▶ **Description of the task**: Tally the lines in the following entries that include the word "Type"; state only the total.

#### Record excerpts ####

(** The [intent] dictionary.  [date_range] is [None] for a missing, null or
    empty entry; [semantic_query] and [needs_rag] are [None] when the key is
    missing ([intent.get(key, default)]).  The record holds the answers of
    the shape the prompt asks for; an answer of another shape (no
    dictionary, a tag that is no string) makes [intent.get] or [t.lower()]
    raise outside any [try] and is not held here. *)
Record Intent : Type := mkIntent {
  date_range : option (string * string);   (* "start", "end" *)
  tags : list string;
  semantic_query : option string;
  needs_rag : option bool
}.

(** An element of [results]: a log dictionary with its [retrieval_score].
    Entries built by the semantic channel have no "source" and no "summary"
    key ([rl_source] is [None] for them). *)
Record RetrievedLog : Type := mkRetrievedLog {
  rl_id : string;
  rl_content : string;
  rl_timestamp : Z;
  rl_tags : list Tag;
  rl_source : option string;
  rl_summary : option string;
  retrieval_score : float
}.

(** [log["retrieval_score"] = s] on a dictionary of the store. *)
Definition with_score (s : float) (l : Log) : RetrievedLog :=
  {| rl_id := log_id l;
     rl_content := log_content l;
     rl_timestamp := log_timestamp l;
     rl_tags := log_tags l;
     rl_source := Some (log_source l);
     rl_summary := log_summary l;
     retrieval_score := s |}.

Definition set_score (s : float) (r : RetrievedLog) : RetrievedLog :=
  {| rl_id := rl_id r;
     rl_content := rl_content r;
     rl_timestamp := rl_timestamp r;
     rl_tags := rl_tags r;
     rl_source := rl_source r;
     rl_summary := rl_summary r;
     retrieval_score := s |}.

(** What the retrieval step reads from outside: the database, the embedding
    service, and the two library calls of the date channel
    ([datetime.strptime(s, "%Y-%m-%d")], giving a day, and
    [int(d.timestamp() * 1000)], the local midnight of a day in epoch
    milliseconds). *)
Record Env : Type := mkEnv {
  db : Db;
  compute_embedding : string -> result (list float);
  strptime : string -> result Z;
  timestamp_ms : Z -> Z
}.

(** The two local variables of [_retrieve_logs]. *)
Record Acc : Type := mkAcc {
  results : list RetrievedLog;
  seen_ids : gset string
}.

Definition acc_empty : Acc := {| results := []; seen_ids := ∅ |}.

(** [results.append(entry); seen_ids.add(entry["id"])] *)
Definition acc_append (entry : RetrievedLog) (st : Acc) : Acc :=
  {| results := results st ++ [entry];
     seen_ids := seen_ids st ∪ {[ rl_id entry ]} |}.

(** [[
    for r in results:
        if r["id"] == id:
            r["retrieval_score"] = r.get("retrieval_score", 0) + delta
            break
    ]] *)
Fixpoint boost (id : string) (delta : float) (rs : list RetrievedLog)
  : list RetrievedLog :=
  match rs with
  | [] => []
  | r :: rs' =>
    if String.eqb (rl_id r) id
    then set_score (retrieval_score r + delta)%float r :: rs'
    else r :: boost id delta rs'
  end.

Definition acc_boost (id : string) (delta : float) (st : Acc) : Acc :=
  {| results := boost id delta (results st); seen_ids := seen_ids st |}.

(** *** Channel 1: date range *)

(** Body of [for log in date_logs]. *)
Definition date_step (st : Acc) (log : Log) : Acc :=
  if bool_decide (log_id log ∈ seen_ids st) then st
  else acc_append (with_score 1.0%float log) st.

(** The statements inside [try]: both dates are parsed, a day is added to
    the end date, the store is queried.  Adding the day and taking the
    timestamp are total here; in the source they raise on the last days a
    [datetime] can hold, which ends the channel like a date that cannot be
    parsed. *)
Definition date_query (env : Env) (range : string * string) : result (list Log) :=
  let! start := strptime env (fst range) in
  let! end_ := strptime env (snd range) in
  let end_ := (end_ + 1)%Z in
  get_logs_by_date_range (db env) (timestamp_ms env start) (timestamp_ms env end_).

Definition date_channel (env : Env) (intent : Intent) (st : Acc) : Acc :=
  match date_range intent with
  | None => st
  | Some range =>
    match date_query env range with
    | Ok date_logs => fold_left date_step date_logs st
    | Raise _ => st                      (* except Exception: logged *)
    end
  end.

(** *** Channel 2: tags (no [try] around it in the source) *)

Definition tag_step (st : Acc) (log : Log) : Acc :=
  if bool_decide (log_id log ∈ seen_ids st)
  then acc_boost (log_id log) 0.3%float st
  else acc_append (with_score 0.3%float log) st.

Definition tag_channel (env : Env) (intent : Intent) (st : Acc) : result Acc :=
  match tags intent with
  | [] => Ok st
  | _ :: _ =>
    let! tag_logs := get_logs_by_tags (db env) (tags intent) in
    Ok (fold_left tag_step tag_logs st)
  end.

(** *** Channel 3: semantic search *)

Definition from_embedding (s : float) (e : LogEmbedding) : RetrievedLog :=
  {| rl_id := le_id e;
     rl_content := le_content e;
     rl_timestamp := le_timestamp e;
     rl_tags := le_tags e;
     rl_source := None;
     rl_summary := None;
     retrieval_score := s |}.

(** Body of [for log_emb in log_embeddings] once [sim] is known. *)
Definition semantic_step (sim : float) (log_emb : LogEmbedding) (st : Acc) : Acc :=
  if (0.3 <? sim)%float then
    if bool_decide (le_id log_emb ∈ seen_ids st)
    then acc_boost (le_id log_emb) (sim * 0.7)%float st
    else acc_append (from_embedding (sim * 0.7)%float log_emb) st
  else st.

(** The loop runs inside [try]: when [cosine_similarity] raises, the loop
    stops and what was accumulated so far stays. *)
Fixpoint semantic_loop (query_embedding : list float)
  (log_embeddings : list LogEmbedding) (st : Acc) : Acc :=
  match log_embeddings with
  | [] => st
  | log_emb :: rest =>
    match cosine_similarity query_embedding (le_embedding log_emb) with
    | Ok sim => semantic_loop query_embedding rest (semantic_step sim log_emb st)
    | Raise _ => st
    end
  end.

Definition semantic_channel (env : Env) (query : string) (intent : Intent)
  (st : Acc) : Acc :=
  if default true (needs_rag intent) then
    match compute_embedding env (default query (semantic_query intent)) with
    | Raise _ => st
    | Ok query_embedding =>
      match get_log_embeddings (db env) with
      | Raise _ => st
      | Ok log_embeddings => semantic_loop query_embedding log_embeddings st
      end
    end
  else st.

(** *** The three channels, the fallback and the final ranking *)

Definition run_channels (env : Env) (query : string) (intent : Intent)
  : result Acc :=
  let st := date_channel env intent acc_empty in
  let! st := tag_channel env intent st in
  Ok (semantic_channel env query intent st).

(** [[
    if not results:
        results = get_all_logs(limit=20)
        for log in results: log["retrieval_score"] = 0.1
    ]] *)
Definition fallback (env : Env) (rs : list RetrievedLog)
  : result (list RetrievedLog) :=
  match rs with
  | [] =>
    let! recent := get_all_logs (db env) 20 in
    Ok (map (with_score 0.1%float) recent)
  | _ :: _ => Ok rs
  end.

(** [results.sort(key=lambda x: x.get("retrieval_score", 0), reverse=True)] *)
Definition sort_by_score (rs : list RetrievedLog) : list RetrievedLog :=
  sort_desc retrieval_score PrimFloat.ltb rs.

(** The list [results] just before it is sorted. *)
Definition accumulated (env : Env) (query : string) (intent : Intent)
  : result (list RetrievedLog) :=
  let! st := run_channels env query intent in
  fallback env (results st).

####

▶ **Task output**: 4